Tips for Getting the Best Auto Loan Rate

Get Preapproved Before You Go to the Dealership

Dealership financing can be convenient, but it’s rarely the cheapest option. Dealers earn money by marking up the rate from lenders (called dealer reserve). If you walk in with a preapproval from a credit union or bank, you have a strong fallback and negotiating leverage.

Shop Multiple Lenders

Rate shopping for auto loans within a 14–45 day window typically counts as a single hard inquiry on your credit report (depending on the scoring model). Use that window to compare at least 3–4 lenders before committing.

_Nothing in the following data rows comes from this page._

Lemma listUnlinkNode_spec h l A a v B : repr h l (A ++ (a, v) :: B) →
  ∃ h' l', listUnlinkNode h l a = Some (h', l') ∧ repr h' l' (A ++ B) ∧ same_methods l l' ∧
    h' !! a = Some (mkLinked None None v) ∧ same_but (A ++ (a, v) :: B).*1 h h'.
Proof.
  intros Hr. pose proof Hr as [Hh Ht Hl Hs Hn]. pose proof (ad_repr_lookup _ _ _ _ _ _ Hr) as Ea.
  destruct (unlink_between h A a v B Hs Hn) as (h1 & h2 & E1 & E2 & Hs2 & Ea2 & S2 & _).
  apply nodup_middle in Hn as [Hna Hn]. unfold listUnlinkNode. rewrite Ea. cbn [mbind option_bind prev next].
  assert (h1 !! a = h !! a) as Ea1.
  { destruct (last_of_cases None A) as [[-> E]|(A' & c & u & -> & E)]; rewrite E in E1; [by injection E1 as <-|].
    cbn [set_next_of] in E1. unfold set_next in E1. destruct (h !! c); [|done]. injection E1 as <-.
    rewrite lookup_insert_ne; [done|]. intros ->. apply Hna. rewrite !fmap_app. clear zmalloc Hmalloc; set_solver. }
  set (l1 := match last_of None A with Some _ => l | None => set_ends l (first_of B None) (tail l) (len l) end).
  assert (match last_of None A with
    | Some p => h ← set_next h p (first_of B None); Some (h, l)
    | None => Some (h, set_ends l (first_of B None) (tail l) (len l))
    end = Some (h1, l1)) as ->.
  { unfold l1. destruct (last_of None A) as [p|]; simpl in E1; [rewrite E1; done|]. by injection E1 as <-. }
  cbn [mbind option_bind]. rewrite Ea1, Ea. cbn [mbind option_bind prev next].
  set (l2 := match first_of B None with Some _ => l1 | None => set_ends l1 (head l1) (last_of None A) (len l1) end).
  assert (match first_of B None with
    | Some q => h ← set_prev h1 q (last_of None A); Some (h, l1)
    | None => Some (h1, set_ends l1 (head l1) (last_of None A) (len l1))
    end = Some (h2, l2)) as ->.
  { unfold l2. destruct (first_of B None) as [q|]; simpl in E2; [rewrite E2; done|]. by injection E2 as <-. }
  cbn [mbind option_bind]. rewrite Ea in Ea2.
  destruct (set_both' h2 (A ++ B) a _ None None Hs2 Hna Ea2) as (h3 & h4 & -> & E4 & Eh4 & Hs4).
  cbn [mbind option_bind]. rewrite E4. cbn [mbind option_bind value] in *.
  eexists _, _. split; [done|]. split_and!.
  - constructor; simpl; [| | |done|done].
    + unfold l2, l1. destruct (last_of_cases None A) as [[-> ->]|(A' & c & u & -> & ->)].
      * by destruct B as [|[? ?] ?].
      * rewrite !first_of_app in *. simpl. destruct B as [|[? ?] ?]; simpl; rewrite Hh; by destruct A' as [|[? ?] ?].
    + unfold l2, l1. rewrite last_of_app in *. simpl in Ht. destruct B as [|[c u] B]; simpl in *; [done|].
      destruct (last_of None A); simpl; done.
    + assert (len l2 = len l) as ->; [|rewrite Hl, zlen_middle; lia]. unfold l2, l1.
      destruct (first_of B None), (last_of None A); done.
  - unfold l2, l1. destruct (first_of B None), (last_of None A); done.
  - rewrite Eh4. apply lookup_insert_eq.
  - intros c [Hc1 Hc2]%not_in_middle. rewrite Eh4, lookup_insert_ne by done. by apply S2.
Qed.

Lemma listDelNode_spec h l A a v B : repr h l (A ++ (a, v) :: B) →
  ∃ h' l', listDelNode h l a = Some (h', l', if free l then [v] else []) ∧ repr h' l' (A ++ B) ∧ same_methods l l' ∧
    h' !! a = None ∧ same_but (A ++ (a, v) :: B).*1 h h'.
Proof.
  intros Hr. destruct (listUnlinkNode_spec h l A a v B Hr) as (h1 & l1 & E & Hr1 & Hm & Ea & S).
  unfold listDelNode. rewrite E. cbn [mbind option_bind]. rewrite Ea. cbn [mbind option_bind value].
  pose proof (proj1 (nodup_middle _ _ _ _) (repr_nodup _ _ _ Hr)) as [Hna _].
  exists (delete a h1), l1. split_and!.
  - unfold free_value. by destruct Hm as (_ & -> & _).
  - apply (repr_agree h1); [|done]. intros c Hc. rewrite lookup_delete_ne; [done|]. by intros ->.
  - done.
  - apply lookup_delete_eq.
  - intros c Hc. pose proof (not_in_middle _ _ _ _ _ Hc) as [? _]. rewrite lookup_delete_ne by done. by apply S.
Qed.

(** ** Iterators *)

Lemma listNext_forward h l A B : repr h l (A ++ B) →
  listNext h (mkIter (first_of B None) AL_START_HEAD) =
    Some (mkIter (first_of (tl B) None) AL_START_HEAD, fst <$> list.head B).
Proof.
  intros Hr. destruct B as [|[b w] B]; [done|]. unfold listNext. simpl. by rewrite (ad_repr_lookup _ _ _ _ _ _ Hr).
Qed.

Consider the Total Cost, Not Just the Monthly Payment

Dealers often focus on monthly payment. A lower monthly payment can mask a longer term and higher total interest. Always look at the total amount paid over the life of the loan.

Put Money Down

A down payment of 10–20% reduces your loan amount, lowers your monthly payment, and can help you avoid being underwater on the loan (owing more than the car is worth).

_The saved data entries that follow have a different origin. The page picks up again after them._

Lemma same_owner (h0 h h' : heap) l l' ns ns' : copying h0 h l ns → repr h' l' ns' → same_but ns.*1 h h' → ns'.*1 ≡ₚ ns.*1 →
  copying h0 h' l' ns'.
Proof.
  intros [Hr Hs Hf] Hr' S Hp. constructor; [done| |].
  - intros b Hb. rewrite Hp in Hb. by rewrite S, Hs.
  - intros b Hb. rewrite Hp in Hb. by apply Hf.
Qed.

Lemma last_removelast (ns : list (address * V)) :
  (match list.last ns with Some x => x :: removelast ns | None => [] end).*2 =
    (match list.last ns.*2 with Some x => x :: removelast ns.*2 | None => [] end) ∧
  (match list.last ns with Some x => x :: removelast ns | None => [] end).*1 ≡ₚ ns.*1.
Proof.
  destruct ns as [|x ns _] using rev_ind; [done|]. rewrite last_snoc, removelast_last, !fmap_app.
  change ([x].*2) with [x.2]. change ([x].*1) with [x.1]. rewrite last_snoc, removelast_last. split; [done|]. apply Permutation_cons_append.
Qed.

Avoid Add-Ons That Inflate the Loan

Extended warranties, gap insurance, and dealer accessories added to the loan balance increase what you finance — and the interest paid on all of it. Evaluate each add-on separately before agreeing to roll it into the loan.

What Credit Score Do You Need for an Auto Loan?

You can get an auto loan with almost any credit score, but the rate you pay varies dramatically:

  • 720+ (Super prime): Best rates, typically under 7%
  • 660–719 (Prime): Good rates, competitive options from most lenders
  • 580–659 (Nonprime): Higher rates, limited lenders — credit unions and Capital One are good options
  • Below 580 (Deep subprime): Limited options, very high rates — consider a co-signer or improving credit first

Bottom Line

The best auto loan in 2026 depends on your credit score and whether you’re buying new, used, or refinancing. For excellent credit, LightStream and PenFed consistently deliver the lowest rates. For fair credit, Capital One Auto Finance is flexible and accessible. And if you want to compare multiple offers at once, myAutoLoan is worth a look.

The most important rule: get preapproved before you step into a dealership. It puts you in the driver’s seat.